• [Activity]: In the data that follows, find the line containing "repeat apply okd_set_if;"; then quote that line and every line after it, exactly, through the last one.

━━━ Excerpted data

Lemma okd_cons K d k v : k ∉ d.*1 -> encodes k -> (k ∉ K -> plain v) -> okd K d -> okd K ((k, v) :: d).
Proof. intros Hk He Hv [Hn Hf]. split; [by constructor|by constructor]. Qed.

Ltac fresh_key := apply (bool_decide_unpack _); vm_compute; exact I.
Ltac okd_literal := repeat (apply okd_cons; [fresh_key|ascii|intros Hkey|]); [..|split; [apply NoDup_nil_2|apply Forall_nil_2]].

Lemma base_okd f K : checked f -> encodable f ->
  (K = replaced_keys \/ K = [] /\ text_in _PRECONDITIONS (w_precondition_status f) /\ some_text (w_cpg_order_hash f) /\
    text_in _FP_CLASSES (w_fingerprint_class f) /\ some_text (w_slice_fingerprint f)) -> okd K (base_properties f).
Proof.
  intros [C1 C2 C3 C4 C5 _ _ C8 C9 C10 _ _] [He _] HK. rewrite !Forall_cons in He.
  destruct He as (E1 & E2 & E3 & E4 & E5 & E6 & E7 & E8 & E9 & _ & E11 & E12 & E13 & _).
  assert (Hr : forall k, k ∈ replaced_keys -> k ∉ K -> text_in _PRECONDITIONS (w_precondition_status f) /\ some_text (w_cpg_order_hash f) /\
    text_in _FP_CLASSES (w_fingerprint_class f) /\ some_text (w_slice_fingerprint f)).
  { intros k Hk Hn. by destruct HK as [->|[_ H]]. }
  unfold base_properties. okd_literal; eauto with scanipy; try (apply plain_text; ascii).
  all: match type of Hkey with ?k ∉ _ => destruct (Hr k ltac:(fresh_key) Hkey) as (R1 & R2 & R3 & R4) end; eauto with scanipy.
Qed.

Lemma native_identity_plain s : encodes s -> plain (oracle_native_identity s).
Proof. intros H. plain_literal; apply plain_text; [done|ascii..]. Qed.

Lemma properties_okd f K : encodable f -> okd K (base_properties f) -> okd K (properties_of f).
Proof.
  intros [_ He] Hb. rewrite !Forall_cons in He. destruct He as (_ & _ & E1 & E2 & E3 & _). unfold opt_text in *. unfold properties_of.
  repeat apply okd_set_if; try done; intros s Es; rewrite Es in *; first [by apply plain_text|by apply native_identity_plain].
Qed.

━━━━━━

• [Solved exercise]:
  repeat apply okd_set_if; try done; intros s Es; rewrite Es in *; first [by apply plain_text|by apply native_identity_plain].
Qed.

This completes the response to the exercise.